Di sisi yang lain, terbukanya kran demokratisasi melalui rahim reformasi membawa satu pesan tegas dan jelas bahwa masyarakat kita sedang menjemput takdirnya untuk menjadi masyarakat berpengharapan. Menjalani hidup dengan kualitas yang lebih baik. Bekerja dengan penghasilan yang memuaskan, bisa memenuhi kebutuhan sandang, pangan, dan papan. Meningkatkan kualitas pendidikan tiap generasi. Hidup penuh dengan harapan dan optimisme. Masa depan yang terjamin oleh Negara. Itulah barangkali segelintir harapan yang menyeruak, hadir mengisi ruang-ruang kehidupan masyarakat kita bersamaan dengan lahirnya reformasi.

Hampir 12 tahun sudah umur reformasi. Dalam rentang waktu itu, ternyata harapan yang kita pupuk bersamaan dengan terbukanya kran demokratisasi dan kebebasan berpolitik, tidaklah menjelma menjadi kenyataan manis sesuai harapan. Demokratisasi hanya melahirkan kebebasan berpendapat yang cenderung bebas tanpa kontrol. Kita menjadi lebih senang meratapi nasib buruk, bahkan mempercayainya sebagai realitas yang kompleks. Sulit untuk kemudian di urai. Akhirnya harapan tinggallah harapan.
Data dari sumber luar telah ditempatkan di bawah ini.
(** A native subtest started below the ceiling is not stopped by [SkipNow]. *)
Lemma testNativeBody_runs :
  parseErrors (world t) < maxParseErrors →
  (testNativeBody E s dr fname t).2 ≠ inr SkipNow.
Proof.
  intros Hc. destruct (Contains fname syntaxErrTestName) eqn:Hsyn.
  { rewrite testNativeBody_syntax by done. subst syntaxVerdict. simpl.
    by destruct (notNil err && negb (Is ErrDriverFailure err)). }
  unfold testNativeBody. rewrite bind_apply. simpl.
  rewrite bind_apply.
  destruct (Z.leb_spec maxParseErrors (parseErrors (world t))); [lia|]. simpl.
  rewrite bind_apply. simpl. fold code.
  destruct (Parse dr code) as [resp e]. simpl.
  rewrite Hsyn. rewrite bind_apply.
  destruct e as [e|]; simpl; [done|].
  rewrite bind_apply. simpl.
  destruct (marshalNative E resp) as [js e'].
  match goal with
  | |- (?m t).2 ≠ _ =>
      cut (finishes (λ fin, fin ≠ SkipNow) m);
      [intros Hk Hfin; by apply (Hk t SkipNow)|]
  end.
  apply finishes_bind; [by apply finishes_require_NoError | intros _].
  apply finishes_reconcile.
Qed.
Lemma tearDown_throws_when_process_gone_witness :
  fst (launch (VNumber 5000) (VFunction 1) demo_configured) = Ok tt
  /\ demo_orphaned = child_exits 1000 demo_launched
  /\ fst (tearDown (Some 0%Z) demo_orphaned)
     = Throw (SystemError ESRCH "kill" "")
  /\ testerNode (tir (snd (tearDown (Some 0%Z) demo_orphaned))) = Some 1000
  /\ timers (world (snd (tearDown (Some 0%Z) demo_orphaned)))
     = timers (world demo_orphaned).
Proof.
  destruct (tearDown_throws_when_process_gone (Some 0%Z) demo_orphaned 1000)
    as (s' & Hrun & Hnode & _ & Htimers);
    [vm_compute; reflexivity|vm_compute; reflexivity|].
  rewrite Hrun. conj.
  - vm_compute. reflexivity.
  - reflexivity.
  - reflexivity.
  - exact Hnode.
  - exact Htimers.
Defined.

(** What the deferred part of [tearDown] does throw: nothing.  A failing
    removal is caught where it happens. *)
Lemma cleanup_never_throws (exitStatus : option Z) (s : State) :
  is_throw (fst (fire (Cleanup exitStatus) s)) = false.
Proof.
  unfold fire.
  match goal with
  | |- context [try_catch ?b _] => generalize b; intros body
  end.
  unfold bind, try_catch.
  destruct (body s) as [[[]|e|] s1]; simpl; destruct exitStatus; reflexivity.
Qed.

(** ** [interact] *)

Lemma own_property_keys (m : list (string * DomainConfig)) (k : string) :
  In k (map fst m) <-> own_property k m <> None.
Proof.
  induction m as [|[k' v] m IH]; simpl.
  - split; [intros []|congruence].
  - destruct (k =? k') eqn:Hk.
    + apply String.eqb_eq in Hk. subst. split; [discriminate|auto].
    + apply String.eqb_neq in Hk. rewrite <- IH. split.
      * intros [Heq|Hin]; [congruence|exact Hin].
      * auto.
Qed.
Lemma weighted_score_unskewed_witness :
  Goal.weighted_score
    (Goal.mk "rest" None None None 0.7 0.2 0)
    (Some (RoleContext.__init__ [ {[ "survival"%string := 2 ]} ]))
  = 0.2 * 0.7.
Proof.
  apply (weighted_score_unskewed
           (Goal.mk "rest" None None None 0.7 0.2 0)
           (Some (RoleContext.__init__ [ {[ "survival"%string := 2 ]} ]))).
  right. left. reflexivity.
Defined.

(** ** Matching a goal name against a stimulus *)

Lemma prefix_append kw text :
  String.prefix kw text = true <-> exists post, text = kw +:+ post.
Proof.
  revert text. induction kw as [|c kw IH]; intros text.
  - split; [intros _; now exists text|]. intros _. now destruct text.
  - destruct text as [|c' text]; simpl.
    + split; [discriminate|]. intros [post H]. discriminate.
    + destruct (ascii_dec c c') as [->|Hne].
      * rewrite IH. split; intros [post H]; exists post.
        -- now rewrite H.
        -- now injection H.
      * split; [discriminate|]. intros [post H]. injection H as Hc _.
        congruence.
Qed.

Lemma str_in_step kw c rest :
  str_in kw (String c rest) = String.prefix kw (String c rest) || str_in kw rest.
Proof. reflexivity. Qed.

Lemma str_in_substring kw text :
  str_in kw text = true <-> exists pre post, text = pre +:+ kw +:+ post.
Proof.
  split.
  - induction text as [|c rest IH].
    + cbn [str_in]. rewrite orb_false_r. intros H.
      apply prefix_append in H as [post H]. now exists ""%string, post.
    + rewrite str_in_step. intros H. apply orb_true_iff in H as [H|H].
      * apply prefix_append in H as [post H]. now exists ""%string, post.
      * destruct (IH H) as (pre & post & Hrest).
        exists (String c pre), post. simpl. now rewrite Hrest.
  - intros (pre & post & ->). induction pre as [|c pre IH].
    + assert (H : String.prefix kw (kw +:+ post) = true)
        by (apply prefix_append; now exists post).
      change ("" +:+ kw +:+ post)%string with (kw +:+ post).
      destruct (kw +:+ post) as [|c rest]; simpl in *; rewrite H; reflexivity.
    + change (String c pre +:+ kw +:+ post)%string
        with (String c (pre +:+ kw +:+ post)).
      rewrite str_in_step, IH. apply orb_true_r.
Qed.

Lemma lower_ascii_idem c : lower_ascii (lower_ascii c) = lower_ascii c.
Proof.
  destruct c as [[] [] [] [] [] [] [] []]; reflexivity.
Qed.

Lemma lower_idem s : lower (lower s) = lower s.
Proof.
  induction s as [|c s IH]; simpl; [reflexivity|].
  now rewrite lower_ascii_idem, IH.
Qed.

(** ** [perceive]: what it keeps *)

Lemma same_identity_refl d : Forall2 same_identity d d.
Proof. induction d; constructor; [now repeat split|assumption]. Qed.

Lemma same_identity_trans d1 d2 d3 :
  Forall2 same_identity d1 d2 -> Forall2 same_identity d2 d3 ->
  Forall2 same_identity d1 d3.
Proof.
  intros H12. revert d3. induction H12 as [|x y d1 d2 Hxy _ IH]; intros d3 H23;
    inversion H23 as [|? z ? d3' Hyz Hrest]; subst; constructor.
  - destruct Hxy as (? & ? & ? & ?), Hyz as (? & ? & ? & ?).
    repeat split; congruence.
  - now apply IH.
Qed.

Lemma same_identity_set (d : dict Goal.t) k g g' :
  dict_get k d = Some g ->
  same_identity (k, g) (k, g') ->
  Forall2 same_identity d (dict_set k g' d).
Proof.
  intros Hget Hid. induction d as [|[k1 g1] rest IH]; simpl in *;
    [discriminate|].
  destruct (String.eqb_spec k k1) as [->|Hne].
  - injection Hget as ->. constructor; [exact Hid|apply same_identity_refl].
  - constructor; [now repeat split|now apply IH].
Qed.

Lemma decay_each_ticks d w d' w' :
  TangentAgent.decay_each d w = inr (d', w') ->
  w' = mkWorld (readings w) (ticks w + 2 * length d).
Proof.
  revert w d' w'. induction d as [|[k g] rest IH]; intros w d' w' Hrun.
  - injection Hrun as <- <-. destruct w. simpl. f_equal. lia.
  - cbn [TangentAgent.decay_each] in Hrun.
    rewrite (bind_inr _ _ _ _ _ (decay_eq g Goal.default_rate w)) in Hrun.
    destruct (decay_each_spec rest (tick (tick w))) as (r' & w1 & Hrest & _).
    rewrite (bind_inr _ _ _ _ _ Hrest) in Hrun. injection Hrun as <- <-.
    rewrite (IH _ _ _ Hrest). simpl. f_equal. lia.
Qed.

(** What every [perceive] call returns and keeps. *)
Lemma perceive_summary (self : TangentAgent.t) (stim : string) (w : World) :
  exists interp self'' w'',
    TangentAgent.perceive self stim w = inr ((interp, self''), w'')
    /\ TangentAgent.stimulus interp = stim
    /\ TangentAgent.memory self'' = TangentAgent.memory self ++ [interp]
    /\ TangentAgent.role_context self'' = TangentAgent.role_context self
    /\ TangentAgent.state self'' = TangentAgent.state self
    /\ readings w'' = readings w
    /\ (ticks w'' = ticks w + 2 * length (TangentAgent.goals self)
        \/ ticks w'' = S (ticks w + 2 * length (TangentAgent.goals self)))%nat
    /\ dict_keys (TangentAgent.goals self'')
       = dict_keys (TangentAgent.goals self)
    /\ Forall2 same_identity (TangentAgent.goals self)
                             (TangentAgent.goals self'').
Proof.
  destruct (perceive_cases self stim w) as (d' & w' & Heach & Hid & Hcases).
  cbv zeta in Hcases. apply decay_each_ticks in Heach. subst w'.
  destruct Hcases as [[_ Hrun]|(k & g & g' & _ & _ & Hget & Hre & Hrun)];
    do 3 eexists; (split; [exact Hrun|]);
    cbn [TangentAgent.goals TangentAgent.set_memory TangentAgent.set_goals
         TangentAgent.stimulus TangentAgent.memory TangentAgent.role_context
         TangentAgent.state readings ticks tick];
    (do 4 (split; [reflexivity|])).
  - split; [reflexivity|]. split; [now left|].
    split; [now apply same_identity_keys|exact Hid].
  - split; [reflexivity|]. split; [now right|].
    rewrite reinforce_eq in Hre. injection Hre as <-.
    assert (Hid' : Forall2 same_identity d' (dict_set k
              (Goal.mk (Goal.name g) (Goal.category g) (Goal.subcategory g)
                 (Goal.trait g) (Goal.trait_sigma g)
                 (Goal.score g + Goal.default_boost * Goal.trait_sigma g)
                 (now (mkWorld (readings w)
                         (ticks w + 2 * length (TangentAgent.goals self)))))
              d')).
    { apply (same_identity_set d' k g); [exact Hget|now repeat split]. }
    split.
    + rewrite dict_keys_set_present by (now exists g).
      now apply same_identity_keys.
    + eapply same_identity_trans; eassumption.
Qed.

Lemma forward_clock_readings w w' :
  readings w' = readings w -> forward_clock w -> forward_clock w'.
Proof. unfold forward_clock. now intros ->. Qed.

Lemma decay_each_stamped d w d' w' :
  TangentAgent.decay_each d w = inr (d', w') ->
  Forall (fun kg => exists n, (n < ticks w')%nat
                              /\ Goal.last_updated (snd kg) = readings w n) d'.
Proof.
  revert w d' w'. induction d as [|[k g] rest IH]; intros w d' w' Hrun.
  - injection Hrun as <- _. constructor.
  - pose proof (decay_each_ticks _ _ _ _ Hrun) as Hw'.
    cbn [TangentAgent.decay_each] in Hrun.
    rewrite (bind_inr _ _ _ _ _ (decay_eq g Goal.default_rate w)) in Hrun.
    destruct (decay_each_spec rest (tick (tick w))) as (r' & w1 & Hrest & _).
    rewrite (bind_inr _ _ _ _ _ Hrest) in Hrun. injection Hrun as <- <-.
    constructor; [|exact (IH _ _ _ Hrest)].
    exists (S (ticks w)). split; [|reflexivity].
    rewrite Hw'. cbn [ticks length]. lia.
Qed.

Lemma decay_each_stamps d w d' w' :
  forward_clock w ->
  TangentAgent.decay_each d w = inr (d', w') ->
  stamps_not_ahead d' w'.
Proof.
  intros Hfw Hrun. pose proof (decay_each_ticks _ _ _ _ Hrun) as Hw'.
  apply decay_each_stamped in Hrun. unfold stamps_not_ahead.
  eapply List.Forall_impl; [|exact Hrun].
  intros kg (n & Hn & ->). unfold now. rewrite Hw' in *. cbn [readings ticks] in *.
  apply Hfw. lia.
Qed.

Lemma stamps_dict_set (d : dict Goal.t) w k g :
  stamps_not_ahead d w -> Goal.last_updated g <= now w ->
  stamps_not_ahead (dict_set k g d) w.
Proof.
  unfold stamps_not_ahead. intros Hd Hg.
  induction Hd as [|[k1 g1] rest H1 Hrest IH]; simpl.
  - constructor; [exact Hg|constructor].
  - destruct (String.eqb k k1); constructor; assumption.
Qed.

Lemma stamps_later (d : dict Goal.t) w :
  forward_clock w -> stamps_not_ahead d w -> stamps_not_ahead d (tick w).
Proof.
  unfold stamps_not_ahead. intros Hfw Hd.
  eapply List.Forall_impl; [|exact Hd]. intros kg Hkg.
  eapply Rle_trans; [exact Hkg|]. unfold now, tick. cbn [readings ticks].
  apply Hfw. lia.
Qed.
Negara adalah sandaran bagi masyarakatnya. Sangat wajar jika kemudian masyarakat menyandarkan harapan mereka kepada Negara. Pada saat lembaga hukum dan peradilan kita diserang oleh derasnya upaya pelemahan dan kriminalisasi, lalu kepada siapakah harapan itu harus disandarkan? Negaralah jawabannya. Sayangnya kita masih melihat betapa Negara belum bisa menjadi sandaran harapan masyarakatnya. Tapi kita patut bersyukur, pada saat yang sama gerakan masyarakat sipil menunjukkan eksistensinya. Dengan membawa pesan yang sama, bahwa kami sedang menjemput takdir menjadi masyarakat berpengharapan.

Pemilu 2009 sejatinya menjadi harapan akan terejawantahkannya kehidupan kita yang lebih baik. Kita telah menyelesaikan pesta demokrasi itu dengan baik. Walaupun masih banyak catatan yang mencederai kualitas penyelenggaraannya. Terutama hilangnya hak warga Negara untuk memberikan hak pilih dalam kontestasi politik tersebut. Hiruk pikuknya konstelasi politik pasca pemilu 2009, ternyata telah banyak menguras energi kita, baik secara sosial, ekonomi, maupun politik. Harus berani kita akui, bahwa harapan demi harapan terkikis. Kalah oleh hingar bingarnya konflik dan konstelasi politik kekuasaan.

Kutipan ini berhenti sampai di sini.